TASK PROMPT:
From the records below, extract only the lines running from the line with "Lemma fillEmptyObject_tidy m" to the line with "destruct H. split;", both lines included, reproducing them exactly.

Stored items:
(** The steps keep the keys distinct and allowed. *)
Definition tidy (m : object) : Prop := NoDup (keys m) ∧ Forall (λ p, p.1 ∈ allowedFields) m.
Lemma tidy_set k v m : isAllowed k = true → tidy m → tidy (obj_set k v m).
Proof. intros Hk%isAllowed_in [H1 H2]. split; [by apply NoDup_set|by apply obj_set_Forall]. Qed.
Lemma filterAllowed_tidy m : NoDup (keys m) → tidy (filterAllowed m).
Proof.
  intros H. split; [by apply NoDup_keep|]. unfold filterAllowed. clear H. induction m as [|p m IH]; [constructor|]. cbn [List.filter].
  destruct (existsb (String.eqb p.1) allowedFields) eqn:E; [|done]. constructor; [by apply isAllowed_in|done].
Qed.
Lemma fillEmptyObject_tidy m : tidy m → tidy (fillEmptyObject m).
Proof. intros H. unfold fillEmptyObject. destruct (String.eqb _ _); [|done]. destruct (as_map _) as [[|]|]; [|done|]; repeat apply tidy_set; done. Qed.
Lemma alignRequired_tidy m : tidy m → tidy (alignRequired m).
Proof.
  intros H. unfold alignRequired. destruct (as_map (any_member m "properties")), (as_array (any_member m "required")); try done. destruct (List.filter _ _); [|by apply tidy_set].
  destruct H. split; [by apply NoDup_keep|by apply obj_del_Forall].
Qed.
Lemma fixType_tidy m : tidy m → tidy (fixType m).
Proof.
  intros H. unfold fixType. destruct (match any_member m "type" with Some _ => _ | None => _ end) as [t n].
  destruct n; [destruct (Contains _ _)|]; repeat apply tidy_set; done.
Qed.
Lemma fixEnum_tidy m : tidy m → tidy (fixEnum m).
Proof. intros H. unfold fixEnum. destruct (as_array _); [|done]. destruct (forallb _ _); repeat apply tidy_set; done. Qed.
Lemma migrateConstraints_distinct m : NoDup (keys m) → NoDup (keys (migrateConstraints m)).
Proof. intros H. unfold migrateConstraints. destruct (flat_map _ _); [done|]. destruct (Contains _ _); [done|by apply NoDup_set]. Qed.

OUTPUT OF THE TASK:
Lemma fillEmptyObject_tidy m : tidy m → tidy (fillEmptyObject m).
Proof. intros H. unfold fillEmptyObject. destruct (String.eqb _ _); [|done]. destruct (as_map _) as [[|]|]; [|done|]; repeat apply tidy_set; done. Qed.
Lemma alignRequired_tidy m : tidy m → tidy (alignRequired m).
Proof.
  intros H. unfold alignRequired. destruct (as_map (any_member m "properties")), (as_array (any_member m "required")); try done. destruct (List.filter _ _); [|by apply tidy_set].
  destruct H. split; [by apply NoDup_keep|by apply obj_del_Forall].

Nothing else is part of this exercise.